CEO of National Iranian Gas Company
- In office 2009–2013
- Preceded by: Reza Kasaee-zadeh
- Succeeded by: Hamid-Reza Eraghi

Personal details
- Born: 24 July 1966 (age 58) Shiraz, Iran
- Alma mater: Petroleum University of Technology
- Occupation: Engineer

= Javad Owji =

Iranian engineer and politician (born 1966)

Javad Owji (جواد اوجی; born 24 July 1966) is an Iranian oil engineer and politician who served as the Minister of Petroleum of Iran from 2021 to 2024.
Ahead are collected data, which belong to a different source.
Lemma table_chain_key c : In c (table_chains t) ->
  exists k, chain_name c = chain_key_name k /\ key_chain k c.
Proof.
  destruct program_chains as (cs & Hcs & ->). rewrite !in_app_iff, (mapM_in _ _ _ _ Hcs).
  intros [Hin|[(e & bs & He & Hf & Hin)|Hin]].
  - cbn in Hin. destruct Hin as [<-|[<-|[<-|[]]]];
      [by exists KeyPrerouting|by exists KeyOutput|by exists KeyDispatchChain].
  - destruct (rule_chain_in_key e bs c He Hf Hin) as (i & tr & Hn & _ & Hk). eauto.
  - destruct (existsb _ _); [|done]. destruct Hin as [<-|[]]. by exists KeyPostrouting.
Qed.

Lemma find_chain_key k c : In c (table_chains t) -> chain_name c = chain_key_name k ->
  find_chain t (chain_key_name k) = Some c.
Proof.
  intros Hin Hn. unfold find_chain. apply find_some_eq; [done|by rewrite Hn, str_eqb_refl|].
  intros c' Hin' E%str_eqb_eq. destruct (table_chain_key c Hin) as (l & Hl & Hc).
  rewrite Hn in Hl. apply chain_key_name_inj in Hl as <-.
  destruct (table_chain_key c' Hin') as (l & Hl & Hc'). rewrite E in Hl. apply chain_key_name_inj in Hl as <-.
  destruct k; cbn in Hc, Hc'; naive_solver.
Qed.
(** * Labels, safety and tables *)

Definition job_command_type_label (command : JobCommand) : string :=
  match command with
  | Shell _ true => "shell_pty"
  | Shell _ _ => "shell_argv"
  | ShellScript _ => "shell_script"
  | TerminalOpen _ _ _ _ _ _ _ _ _ _ => "terminal_open"
  | ConfigRead => "config_read"
  | RuntimeConfigSync _ _ _ => "runtime_config_sync"
  | UpdateAgent _ _ => "agent_update"
  | AgentUpdateActivate _ _ => "agent_update_activate"
  | AgentUpdateRollback _ => "agent_update_rollback"
  | AgentUpdateCheck _ _ _ => "agent_update_check"
  | AgentStop => "agent_stop"
  | AgentRestart => "agent_restart"
  | FilePull _ _ => "file_pull"
  | FilePush _ _ _ _ _ _ _ _ _ _ _ => "file_push"
  | FilePushChunked _ _ _ _ _ _ _ _ _ _ _ => "file_push_chunked"
  | FileTransferStart _ _ _ _ _ _ _ _ _ => "file_transfer_start"
  | FileTransferChunk _ _ _ _ => "file_transfer_chunk"
  | FileTransferCommit _ _ => "file_transfer_commit"
  | FileTransferAbort _ _ => "file_transfer_abort"
  | FileTransferDownloadStart _ _ _ _ _ _ => "file_transfer_download_start"
  | FileTransferDownloadChunk _ _ _ _ => "file_transfer_download_chunk"
  | FileStat _ => "file_stat"
  | FileListDir _ _ _ _ => "file_list_dir"
  | FileReadText _ _ _ => "file_read_text"
  | FileWriteText _ _ _ _ _ _ _ _ => "file_write_text"
  | FileMkdir _ _ _ _ => "file_mkdir"
  | FileRename _ _ _ _ => "file_rename"
  | FileDelete _ _ _ => "file_delete"
  | FileChmod _ _ _ _ _ => "file_chmod"
  | FileChown _ _ _ _ _ _ _ _ => "file_chown"
  | FileCopy _ _ _ _ _ _ => "file_copy"
  | FileDownload _ _ _ => "file_download"
  | FileArchiveTar _ _ _ => "file_archive_tar"
  | UserSessions => "user_sessions"
  | ProcessList _ => "process_list"
  | StorageInventory _ _ => "storage_inventory"
  | ProcessStart _ _ _ _ _ _ => "process_start"
  | ProcessStop _ => "process_stop"
  | ProcessRestart _ => "process_restart"
  | ProcessStatus _ => "process_status"
  | ProcessLogs _ _ => "process_logs"
  | ServiceInventory _ _ => "service_inventory"
  | ServiceAction _ _ _ _ _ => "service_action"
  | ServiceLogs _ _ _ => "service_logs"
  | PackageUpdatePlan _ _ => "package_update_plan"
  | PackageUpdateApply _ _ => "package_update_apply"
  | Backup _ _ _ _ => "backup"
  | Restore _ _ _ _ _ _ _ _ _ _ => "restore"
  | RestoreRollback _ _ => "restore_rollback"
  | NetworkStatus _ _ _ _ => "network_status"
  | NetworkInterfaces => "network_interfaces"
  | NetworkTrafficImportVnstat _ _ => "network_traffic_import_vnstat"
  | NetworkProbe _ _ _ _ _ => "network_probe"
  | NetworkSpeedTest _ _ _ _ _ _ _ _ => "network_speed_test"
  | NetworkRoutingStatus _ _ _ _ => "network_routing_status"
  | NetworkRoutingApply _ _ _ _ _ _ => "network_routing_apply"
  end.
(* ===== verification/JobAdmission.v ===== *)
(** Admission of jobs by the API server: job_request.rs, job_files.rs and
    job_terminal.rs of crates/api/src/jobs.

    A request names its targets and a command; the functions here decide whether the
    command is stored and dispatched.  An [ApiError::bad_request] is its code.  The
    digest, base64 and [Uuid::parse_str] are parameters; the clock is an argument.
    [None] of [validate_job_command] is its [unreachable!] arm. *)

From S2P Require Import Prelude RustStd FileTransfer TunnelModels NetworkPlanner ConfigModels ExpressionParser JobCommands.

Open Scope Z_scope.

Abbreviation admission := (result string unit).

(** * Limits *)

Definition MAX_BACKUP_PATHS : Z := 64.
Definition MAX_RESTORE_PATHS : Z := 64.
Definition MAX_RESTORE_ROLLBACK_FILE_BYTES : Z := 16 * 1024 * 1024.
Definition MAX_DIRECT_FILE_DOWNLOAD_BYTES : Z := 16 * 1024 * 1024.
Definition MAX_SHELL_SCRIPT_BYTES : Z := 16 * 1024.
Definition MAX_TERMINAL_REASON_BYTES : Z := 240.
Definition MIN_TERMINAL_COLS : Z := 20.
Definition MAX_TERMINAL_COLS : Z := 240.
Definition MIN_TERMINAL_ROWS : Z := 5.
Definition MAX_TERMINAL_ROWS : Z := 120.
Definition MIN_TERMINAL_IDLE_TIMEOUT_SECS : Z := 10.
Definition MAX_TERMINAL_IDLE_TIMEOUT_SECS : Z := 86400.
Definition MIN_TERMINAL_FLOW_WINDOW_BYTES : Z := 4 * 1024.
Definition MAX_TERMINAL_FLOW_WINDOW_BYTES : Z := 1024 * 1024.
Definition NETWORK_SPEED_TEST_MIN_DURATION_SECS : Z := 1.
Definition NETWORK_SPEED_TEST_MAX_DURATION_SECS : Z := 30.
Definition NETWORK_SPEED_TEST_MIN_MAX_BYTES : Z := 16 * 1024.
Definition NETWORK_SPEED_TEST_MAX_MAX_BYTES : Z := 256 * 1024 * 1024.
Definition NETWORK_SPEED_TEST_UNLIMITED_MAX_BYTES : Z := 0.
Definition NETWORK_SPEED_TEST_MIN_RATE_LIMIT_KBPS : Z := 64.
Definition NETWORK_SPEED_TEST_MAX_RATE_LIMIT_KBPS : Z := 1000000.
Definition NETWORK_SPEED_TEST_UNLIMITED_RATE_LIMIT_KBPS : Z := 0.
Definition NETWORK_SPEED_TEST_MIN_PORT : Z := 1024.
Definition NETWORK_SPEED_TEST_MAX_PORT : Z := 65535.
Definition NETWORK_SPEED_TEST_MIN_CONNECT_TIMEOUT_MS : Z := 100.
Definition NETWORK_SPEED_TEST_MAX_CONNECT_TIMEOUT_MS : Z := 30000.
Definition NETWORK_TRAFFIC_IMPORT_MAX_INTERFACES : Z := 16.

(** * Text *)

Definition has_nul (s : str) : bool := existsb (Z.eqb 0) (as_bytes s).

(** [s.ends_with(suffix)]. *)
Definition ends_with (s suffix : str) : bool := starts_with (rev s) (rev suffix).

(** [bytes().all(|b| b.is_ascii_alphanumeric() || extra.contains(b))]. *)
Definition all_bytes_in (extra s : str) : bool :=
  forallb (fun b => is_ascii_alphanumeric b || contains_char b extra) (as_bytes s).

Definition is_fixed_hex (value : str) (len : Z) : bool :=
  (str_len value =? len) && forallb is_ascii_hexdigit (as_bytes value).
Definition is_sha256_hex (value : str) : bool := is_fixed_hex value 64.
Definition validate_sha256_hex (value : str) (code : string) : admission :=
  if is_sha256_hex value then Ok tt else Err code.
Lemma sha256_accepted text value : is_sha256_hex value = true -> agent_sha256 text value = Ok tt.
Proof.
  unfold is_sha256_hex, is_fixed_hex, agent_sha256. intros [Hl Hh]%andb_prop. pose proof (hex_bytes_hex _ Hh) as Hv.
  assert (Ht : trim value = value).
  { apply trim_no_ws. eapply Forall_impl; [exact Hv|]. cbn beta. intros c Hc%hexdigit_range.
    unfold is_whitespace, in_range. apply not_true_iff_false. rewrite !orb_true_iff, !andb_true_iff, !Z.leb_le, !Z.eqb_eq. lia. }
  cbv zeta. rewrite Ht.
  assert (Hlow : Forall (fun c => is_ascii_hexdigit c = true) (to_ascii_lowercase value)).
  { apply Forall_map. eapply Forall_impl; [exact Hv|]. cbn beta. intros c Hc%hexdigit_range.
    apply hexdigit_intro. unfold lower, is_ascii_uppercase, in_range.
    destruct (Z.leb_spec 65 c), (Z.leb_spec c 90); cbn [andb]; lia. }
  assert (Hb : forall s, Forall (fun c => is_ascii_hexdigit c = true) s -> as_bytes s = s).
  { intros s Hs. apply as_bytes_ascii. eapply Forall_impl; [exact Hs|]. cbn beta. intros c Hc%hexdigit_range. lia. }
  rewrite (Hb _ Hlow). unfold str_len in *. rewrite (Hb _ Hlow). rewrite (Hb _ Hv) in Hl.
  unfold to_ascii_lowercase at 1. rewrite length_map, Hl. unfold ensure. cbn [andb].
  by rewrite (proj2 (forallb_forall _ _) (proj1 (List.Forall_forall _ _) Hlow)).
Qed.

(** * Artifact URLs *)

(** A character of a host name. *)
Definition host_char (c : char) : bool := is_ascii_alphabetic c || is_ascii_digit c || (c =? 45) || (c =? 46).

(** What follows the host name: nothing, or a port. *)
Definition port_part (text : str) : Prop :=
  text = [] \/ exists port, text = 58 :: to_string port /\ 0 <= port <= 65535.

(** An https URL with a host name, a port or none, and a path or a query or none, without fragment and
    white space. *)
Definition plain_artifact_url (url : str) : Prop :=
  exists host port path, url = lit "https://" ++ host ++ port ++ path
  /\ host <> [] /\ Forall (fun c => host_char c = true) host /\ port_part port
  /\ (path = [] \/ head path = Some 47 \/ head path = Some 63)
  /\ Forall (fun c => c <> 35 /\ is_whitespace c = false) path.

Lemma host_char_range c : host_char c = true -> 65 <= c <= 90 \/ 97 <= c <= 122 \/ 48 <= c <= 57 \/ c = 45 \/ c = 46.
Proof.
  unfold host_char, is_ascii_alphabetic, is_ascii_uppercase, is_ascii_lowercase, is_ascii_digit, in_range.
  rewrite !orb_true_iff, !andb_true_iff, !Z.leb_le, !Z.eqb_eq. lia.
Qed.

Lemma not_whitespace c : 33 <= c <= 126 -> is_whitespace c = false.
Proof.
  intros Hc. unfold is_whitespace, in_range. apply not_true_iff_false.
  rewrite !orb_true_iff, !andb_true_iff, !Z.leb_le, !Z.eqb_eq. lia.
Qed.

Lemma host_not_in c host : Forall (fun c => host_char c = true) host -> host_char c = false -> c ∉ host.
Proof. intros Hh Hc Hin. rewrite Forall_forall in Hh. rewrite (Hh _ Hin) in Hc. done. Qed.

Lemma port_chars text : port_part text -> Forall (fun c => 48 <= c <= 57 \/ c = 58) text.
Proof.
  intros [->|(port & -> & Hp)]; constructor; [by right|]. pose proof (to_string_spec port) as Hs.
  destruct Hs as (Hd & _); [lia|]. apply all_digits_Forall in Hd. eapply Forall_impl; [exact Hd|]. cbn beta. lia.
Qed.

Lemma rsplit_once_last c l r : c ∉ r -> rsplit_once c (l ++ c :: r) = Some (l, r).
Proof.
  intros Hr. unfold rsplit_once. rewrite rev_app_distr. cbn [rev]. rewrite <- app_assoc. cbn [app].
  rewrite (proj2 (split_once_spec c _ (rev r) (rev l))); [cbn; by rewrite !rev_involutive|].
  split; [done|]. by rewrite list_elem_of_In, <- in_rev, <- list_elem_of_In.
Qed.

Lemma rsplit_once_none c s : c ∉ s -> rsplit_once c s = None.
Proof.
  intros Hs. unfold rsplit_once. rewrite (proj2 (split_once_None c (rev s))); [done|].
  by rewrite list_elem_of_In, <- in_rev, <- list_elem_of_In.
Qed.

Lemma plain_authority scheme host port :
  host <> [] -> Forall (fun c => host_char c = true) host -> port_part port ->
  exists number, parse_authority (host ++ port) scheme = Ok (host, number).
Proof.
  intros Hne Hh Hp. unfold parse_authority. destruct host as [|c host]; [done|].
  assert (Hc : (91 =? c) = false).
  { apply Z.eqb_neq. apply Forall_cons in Hh as [Hc%host_char_range _]. lia. }
  cbn [lit app strip_prefix]. change (lit "[") with [91]. cbn [strip_prefix app]. rewrite Hc.
  assert (Hcolon : 58 ∉ c :: host) by (by apply host_not_in).
  assert (Ht : is_empty (trim (c :: host)) = false).
  { rewrite trim_no_ws; [done|]. eapply Forall_impl; [exact Hh|]. cbn beta. intros x Hx%host_char_range.
    apply not_whitespace. lia. }
  destruct Hp as [->|(number & -> & Hn)].
  - rewrite app_nil_r, rsplit_once_none by done. cbn [mbind]. eexists. cbv beta iota delta [mbind result_bind].
    rewrite Ht. done.
  - change (c :: (host ++ 58 :: to_string number)) with ((c :: host) ++ 58 :: to_string number).
    rewrite rsplit_once_last.
    + rewrite (contains_char_false 58) by done. unfold authority_port. rewrite parse_unsigned_to_string by lia.
      exists number. cbv beta iota delta [mbind result_bind ok_or]. rewrite Ht. done.
    + apply digits_not_in; [|lia]. apply (to_string_spec number). lia.
Qed.

(** A plain URL is accepted. *)
Lemma plain_url_accepted url : plain_artifact_url url -> artifact_url_checks url = Ok tt.
Proof.
  intros (host & port & path & -> & Hne & Hh & Hp & Hhead & Hpath). unfold artifact_url_checks, parse_artifact_url.
  pose proof (port_chars _ Hp) as Hpc.
  assert (Hall : Forall (fun c => c <> 35 /\ is_whitespace c = false) (lit "https://" ++ host ++ port ++ path)).
  { apply Forall_app; split; [by repeat constructor|]. apply Forall_app; split; [|apply Forall_app; split; [|done]].
    - eapply Forall_impl; [exact Hh|]. cbn beta. intros c Hc%host_char_range. split; [lia|]. apply not_whitespace. lia.
    - eapply Forall_impl; [exact Hpc|]. cbn beta. intros c Hc. split; [lia|]. apply not_whitespace. lia. }
  rewrite trim_no_ws by (eapply Forall_impl; [exact Hall|]; by intros c [_ ?]).
  cbv zeta. rewrite contains_char_false by (intros Hin; rewrite Forall_forall in Hall; by destruct (Hall _ Hin)).
  change (strip_prefix (lit "file://") (lit "https://" ++ host ++ port ++ path)) with (@None str).
  change (strip_prefix (lit "https://") (lit "https://" ++ host ++ port ++ path)) with (Some (host ++ port ++ path)).
  unfold parse_http_artifact_url. rewrite (app_assoc host port path), (span_app _ (host ++ port) path).
  - assert (Hat : contains_char 64 (host ++ port) = false).
    { apply contains_char_false. intros [Hin|Hin]%elem_of_app; [by apply (host_not_in 64 host)|].
      rewrite Forall_forall in Hpc. specialize (Hpc _ Hin). lia. }
    destruct (plain_authority ArtifactHttps host port Hne Hh Hp) as [number Hn].
    rewrite Hat, Hn. by destruct host.
  - apply Forall_app; split.
    + eapply Forall_impl; [exact Hh|]. cbn beta. intros c Hc%host_char_range.
      apply negb_true_iff, orb_false_iff. rewrite !Z.eqb_neq. lia.
    + eapply Forall_impl; [exact Hpc|]. cbn beta. intros c Hc. apply negb_true_iff, orb_false_iff. rewrite !Z.eqb_neq. lia.
  - intros c Hc. destruct Hhead as [->|[H|H]]; [done|rewrite H in Hc; by injection Hc as <-..].
Qed.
==Early life and education==
Owji was born in Shiraz in 1966. He received a bachelor's degree in oil engineering from Petroleum University of Technology in Ahvaz.

==Career==
From 1980 Owji worked in the oil-related public offices. He was the deputy oil minister and the head of the National Iranian Gas Company from 2009 to 2013 during the last term of President Mahmoud Ahmadinejad. He also served in various oil-related posts, including chairman of the board of supervision of production and gas refineries and vice chairman of Petro Mofid Oil and Gas Development Holding. Owji was nominated by President Ebrahim Raisi as oil minister on 11 August 2021. On 25 August Owji was confirmed by the Majlis with 198 to 70 with 18 abstentions. He succeeded Bijan Namdar Zangeneh in the post.